Little Humby, Lincolnshire, England
Cause of death Cancer
Occupation
  • Actor
  • Film director
Spouse(s)
  • Catherine Grant-Bogle
     (m. 1949–70; div.; died 1998)
  • Virginia Mailer
     (m. 1970–92; div.)
Military career
Allegiance United Kingdom
Service/branch British Army (Parachute Regiment)
Years of service 1941–46
Unit 6th Airborne Division
Battles/wars Second World War

Richard Andrew Palethorpe Todd OBE (11 June 1919 – 3 December 2009) was an Irish-born British soldier and stage and film actor.

Early life

Richard Todd was born as Richard Andrew Palethorpe-Todd in Dublin, Ireland.[1] His father, Andrew William Palethorpe Todd, was an Irish physician and an international Irish rugby player who gained three caps for his country.[2] Richard spent a few of his childhood years in India, where his father, a British officer, served as an army physician.[3]

Later his family moved to Devon and Todd attended Shrewsbury School. Upon leaving school, Todd trained for a potential military career at Sandhurst before beginning his acting training at the Italia Conti Academy.

This change in career led to estrangement from his mother. When he learned at age 19 that she had committed suicide, he did not grieve long for her, he admitted in later life.[3]

He first appeared professionally as an actor at the Open Air Theatre, Regent's Park in 1936 in a production of Twelfth Night. He played in regional theatres and then co-founded the Dundee Repertory Theatre in 1939.

Army career

Captain Richard Todd landed near Pegasus Bridge on 6 June 1944.

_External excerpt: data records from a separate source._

Lemma replay_files_count tr :
  size (files (replay tr empty_fs)) = length (remove_dups (opened tr)).
Proof.
  rewrite <- size_dom, replay_dom by done. simpl.
  rewrite dom_empty_L, (left_id_L ∅ (∪)).
  apply size_list_to_set_remove_dups.
Qed.

Lemma length_remove_dups_NoDup {A} `{EqDecision A} (l : list A) :
  length (remove_dups l) = length l ↔ NoDup l.
Proof.
  assert (∀ l' : list A, length (remove_dups l') ≤ length l')%nat as Hle.
  { induction l' as [|y l' IH]; simpl; [done|].
    unfold decide_rel. destruct (list_elem_of_dec y l'); simpl; lia. }
  induction l as [|x l IH].
  { split; [constructor|done]. }
  cbn [remove_dups]. unfold decide_rel. specialize (Hle l).
  destruct (list_elem_of_dec x l) as [Hx|Hx]; simpl.
  - split; [lia|]. intros [? _]%NoDup_cons. done.
  - rewrite NoDup_cons. split.
    + intros [= H]. split; [done|]. by apply IH.
    + intros [_ H]. f_equal. by apply IH.
Qed.

Lemma multi_session_opened n t r s :
  opened (MultiStreamRecorder.session n t r s).1 = [] ∨
  opened (MultiStreamRecorder.session n t r s).1
  = [MultiStreamRecorder.session_path n t r s].
Proof.
  destruct (resolved_or_not s) as [(u & Hu & Hne)|Hno].
  - right. by destruct (multi_session_url n t r s u Hu Hne) as (_ & _ & -> & _).
  - left. destruct (MultiFacts.multi_session_shape n t r s)
      as [(x & -> & _)|(url & ev & Hu & Hne & _)]; [done|].
    by specialize (Hno url Hu).
Qed.

Lemma single_session_opened r s :
  opened (TikTokRecorder.session r s).1 = [] ∨
  opened (TikTokRecorder.session r s).1 = [TikTokRecorder.session_path r s].
Proof.
  destruct (resolved_or_not s) as [(u & Hu & Hne)|Hno].
  - right. by destruct (single_session_url r s u Hu Hne) as (_ & _ & -> & _).
  - left. destruct (SingleFacts.single_session_shape r s)
      as [(x & -> & _)|(url & ev & Hu & Hne & _)]; [done|].
    by specialize (Hno url Hu).
Qed.

(** Every file that a run opens is the file of one of its sessions, and a
    run opens at most one file more than the recursion limit leaves room
    for nested calls. *)
Lemma multi_run_opened_sub n t r scripts : ∀ depth,
  let tr := (MultiStreamRecorder._start_recording_with_stop_event depth n t r
               scripts).1 in
  opened tr ⊆ MultiStreamRecorder.session_path n t r <$> scripts ∧
  (length (opened tr) ≤ S depth)%nat.
Proof.
  induction scripts as [|s rest IH]; intros depth tr; unfold tr; clear tr.
  { simpl. split; [done|lia]. }
  assert (opened (MultiStreamRecorder.session n t r s).1
          ⊆ MultiStreamRecorder.session_path n t r <$> s :: rest ∧
          (length (opened (MultiStreamRecorder.session n t r s).1) ≤ 1)%nat)
    as [Hsub Hlen].
  { destruct (multi_session_opened n t r s) as [->| ->]; simpl.
    - split; [apply list_subseteq_nil|lia].
    - split; [|lia]. intros p Hp%list_elem_of_singleton. subst. left. }
  destruct (MultiStreamRecorder.restarts (MultiStreamRecorder.session n t r s).2)
    eqn:E.
  - destruct depth as [|depth].
    + rewrite multi_run_limit. split; [done|lia].
    + rewrite multi_run_restart by done. rewrite opened_app, length_app.
      destruct (IH depth) as [Hs1 Hl1]. split; [|lia].
      intros p [Hp|Hp]%elem_of_app; [by apply Hsub|].
      rewrite fmap_cons. right. by apply Hs1.
  - rewrite multi_run_no_restart by done. split; [done|lia].
Qed.

Lemma single_run_opened_sub r scripts : ∀ depth r1,
  TikTokRecorder.same_target r r1 →
  let tr := (TikTokRecorder.start_recording depth r1 scripts).1.1 in
  opened tr ⊆ TikTokRecorder.session_path r <$> scripts ∧
  (length (opened tr) ≤ S depth)%nat.
Proof.
  induction scripts as [|s rest IH]; intros depth r1 Hr tr; unfold tr; clear tr.
  { simpl. split; [done|lia]. }
  destruct (single_session_same_target r r1 s Hr) as [He Ho].
  assert (opened (TikTokRecorder.session r1 s).1
          ⊆ TikTokRecorder.session_path r <$> s :: rest ∧
          (length (opened (TikTokRecorder.session r1 s).1) ≤ 1)%nat)
    as [Hsub Hlen].
  { rewrite Ho. destruct (single_session_opened r s) as [->| ->]; simpl.
    - split; [apply list_subseteq_nil|lia].
    - split; [|lia]. intros p Hp%list_elem_of_singleton. subst. left. }
  destruct (TikTokRecorder.restarts (TikTokRecorder.session r1 s).2) eqn:E.
  - destruct depth as [|depth].
    + rewrite single_run_limit. split; [done|lia].
    + destruct (single_run_restart depth r1 s rest E) as (why & u & _ & ->).
      rewrite opened_app, length_app.
      destruct (IH depth (TikTokRecorder.set_detector r1 u)) as [Hs1 Hl1].
      { by apply same_target_set_detector. }
      split; [|lia].
      intros p [Hp|Hp]%elem_of_app; [by apply Hsub|].
      rewrite fmap_cons. right. by apply Hs1.
  - rewrite single_run_no_restart by done. split; [done|lia].
Qed.

Lemma multi_session_path_inj n t r :
  Inj (=) (=) (fun tm =>
    output_path (MultiStreamRecorder.r_nt r) (MultiStreamRecorder.r_output r)
      (MultiStreamRecorder.r_user r) (strftime tm)
      (MultiStreamRecorder.output_suffix n t)).
Proof. intros t1 t2 Hp. by apply output_path_date_inj, strftime_inj in Hp. Qed.

Lemma single_session_path_inj r :
  Inj (=) (=) (fun tm =>
    output_path (TikTokRecorder.r_nt r) (TikTokRecorder.r_output r)
      (TikTokRecorder.r_user r) (strftime tm) EmptyString).
Proof. intros t1 t2 Hp. by apply output_path_date_inj, strftime_inj in Hp. Qed.

(** What a run of restarts leaves behind, read off the stamps of its
    sessions. *)
Lemma files_of_stamps (g : struct_time → string) (stamps : list struct_time)
    (tr : list event) :
  Inj (=) (=) g → opened tr = g <$> stamps →
  length (opened tr) = length stamps ∧
  (NoDup (opened tr) ↔ NoDup stamps) ∧
  size (files (replay tr empty_fs)) = length (remove_dups stamps) ∧
  (size (files (replay tr empty_fs)) = length stamps ↔ NoDup stamps).
Proof.
  intros Hg Ho. rewrite replay_files_count, Ho, length_fmap.
  rewrite remove_dups_fmap_inj, length_fmap by done.
  split_and!; [done|by apply NoDup_fmap|done|apply length_remove_dups_NoDup].
Qed.

Lemma elem_of_opened p tr : p ∈ opened tr ↔ EvOpen p ∈ tr.
Proof.
  unfold opened. rewrite list_elem_of_omap. split.
  - intros (e & He & Hp). destruct e; try done. by injection Hp as ->.
  - intros H. by exists (EvOpen p).
Qed.

Lemma base_output_cases nt :
  base_output nt None = EmptyString ∧
  base_output nt (Some EmptyString) = EmptyString ∧
  (∀ o, o ≠ EmptyString →
        last_char o = Some "/"%char ∨ last_char o = Some backslash →
        base_output nt (Some o) = o) ∧
  (∀ o, o ≠ EmptyString →
        last_char o ≠ Some "/"%char → last_char o ≠ Some backslash →
        base_output nt (Some o)
        = o +:+ String (if nt then backslash else "/"%char) EmptyString).
Proof.
  split_and!; try reflexivity.
  - intros o Hne Hl. unfold base_output, endswith. simpl.
    apply String.eqb_neq in Hne as ->. simpl.
    destruct Hl as [Hl|Hl].
    + by rewrite (bool_decide_eq_true_2 _ Hl).
    + rewrite (bool_decide_eq_true_2 (last_char o = Some backslash)) by done.
      by rewrite orb_true_r.
  - intros o Hne H1 H2. unfold base_output, endswith. simpl.
    apply String.eqb_neq in Hne as ->. simpl.
    rewrite !bool_decide_eq_false_2 by done. simpl. by destruct nt.
Qed.




(** One pass of the automatic mode of the single recorder that lets an
    [Exception] out that is neither "offline" nor a closed connection:
    it is logged, and the next pass follows at once. *)
Lemma single_pass_raised depth r ti its tr e r1 :
  (TikTokRecorder.ti_room ti = Raise e ∧ tr = [] ∧ r1 = r) ∨
  (∃ room, TikTokRecorder.ti_room ti = Ok room ∧
     TikTokRecorder.manual_mode depth (TikTokRecorder.set_room_id r room)
       (TikTokRecorder.ti_alive ti) (TikTokRecorder.ti_sessions ti)
     = (tr, Raised e, r1)) →
  is_Exception e = true → e ≠ UserLiveException → e ≠ ConnectionError →
  let rest := TikTokRecorder.automatic_mode depth r1 its in
  TikTokRecorder.automatic_mode depth r (ti :: its) = (tr ++ rest.1, rest.2).
Proof.
  intros H He Hu Hc rest. simpl.
  destruct H as [(-> & -> & ->)|(room & -> & ->)]; unfold rest;
    destruct (TikTokRecorder.automatic_mode depth _ its) as [tr1 o1];
    by destruct e.
Qed.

During the Second World War, Todd joined the British Army, receiving a commission in 1941. Initially, he served in the King's Own Yorkshire Light Infantry before joining the Parachute Regiment and being assigned to the 7th (Light Infantry) Parachute Battalion as part of the British 6th Airborne Division.

On 6 June 1944, as a captain, he participated in the British Airborne Operation Tonga during the D-Day landings.[4] Todd was among the first British officers to land in Normandy as part of Operation Overlord. His battalion were reinforcements that parachuted in after glider forces had landed and completed the main assault against Pegasus Bridge near Caen.[4] He later met up with Major John Howard on Pegasus Bridge and helped repel several German counterattacks.[5]

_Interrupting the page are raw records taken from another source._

(** * ClawPhD diagram tools: a shallow embedding of the PaperBanana tools,
    the AutoPage path/JSON helpers, the reference store and the tool
    registry contract.

    Python strings are modelled as Stdlib [string] (ASCII characters),
    Python exceptions as values of [exc], and a Python computation that may
    raise as a value of [py A]. *)

From Stdlib Require Import String Ascii List ZArith QArith Bool Lia.
From Stdlib Require Import PrimFloat Sorted Permutation DecimalNat.
From Stdlib Require FloatOps SpecFloat.
Import ListNotations.
Open Scope nat_scope.
Open Scope string_scope.

(* ------------------------------------------------------------------ *)
(** ** Python core: exceptions and the result of a call *)

(** A raised Python exception: [PyExc] for subclasses of [Exception],
    [PyBaseExc] for those deriving only from [BaseException]
    ([KeyboardInterrupt], [SystemExit], [asyncio.CancelledError]). *)
Inductive exc : Type :=
| PyExc (cls : string) (msg : string)
| PyBaseExc (cls : string) (msg : string).

(** [str(e)] *)
Definition exc_str (e : exc) : string :=
  match e with PyExc _ m => m | PyBaseExc _ m => m end.

Definition exc_cls (e : exc) : string :=
  match e with PyExc c _ => c | PyBaseExc c _ => c end.

(** Outcome of a Python call: a returned value or a raised exception. *)
Inductive py (A : Type) : Type :=
| Ret (a : A)
| Raise (e : exc).
Arguments Ret {A} a.
Arguments Raise {A} e.

Definition py_bind {A B} (m : py A) (f : A -> py B) : py B :=
  match m with Ret a => f a | Raise e => Raise e end.

Notation "x <- m ;; k" := (py_bind m (fun x => k))
  (at level 61, m at next level, right associativity).

Definition ValueError (m : string) : exc := PyExc "ValueError" m.
Definition TypeError (m : string) : exc := PyExc "TypeError" m.
Definition AttributeError (m : string) : exc := PyExc "AttributeError" m.
Definition KeyError (m : string) : exc := PyExc "KeyError" m.

(* ------------------------------------------------------------------ *)
(** ** Python [str] operations *)

Module PyStr.

(** [s.startswith(p)] *)
Definition startswith (s p : string) : bool := String.prefix p s.

Fixpoint find_rec (sub s : string) (i : nat) : option nat :=
  if String.prefix sub s then Some i
  else match s with
       | EmptyString => None
       | String _ s' => find_rec sub s' (S i)
       end.

(** [s.find(sub, start)], with [None] for [-1]. *)
Definition find (s sub : string) (start : nat) : option nat :=
  if Nat.ltb (String.length s) start then None
  else find_rec sub (substring start (String.length s - start) s) start.

(** [sub in s] *)
Definition contains (s sub : string) : bool :=
  match find s sub 0 with Some _ => true | None => false end.

(** [s.index(sub, start)]: raises [ValueError] when [find] gives [-1]. *)
Definition index (s sub : string) (start : nat) : py nat :=
  match find s sub start with
  | Some i => Ret i
  | None => Raise (ValueError "substring not found")
  end.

As an actor, Todd would later play Howard in the 1962 film The Longest Day, while Todd himself was played by another actor.

Acting

After the war, Todd returned to repertory theatre in the UK. He was appearing in a play when he was spotted by Robert Lennard, a casting director for Associated British Picture Corporation. That company offered him a screen test, and subsequently signed him for a long-term contract in 1948. He was cast in For Them That Trespass (1949).[6]

Stardom

Todd had appeared in the Dundee Repertory stage version of The Hasty Heart, playing the role of Yank and was subsequently chosen to appear in the 1948 London stage version of the play, this time in the leading role of Cpl. Lachlan McLachlan. This led to his being cast in that role in the Warner Bros. film adaptation of the play, which was filmed in Britain. Todd was nominated for the Academy Award for Best Actor for the role in 1949.[7] He was also voted favourite British male film star in Britain's National Film Awards. [8]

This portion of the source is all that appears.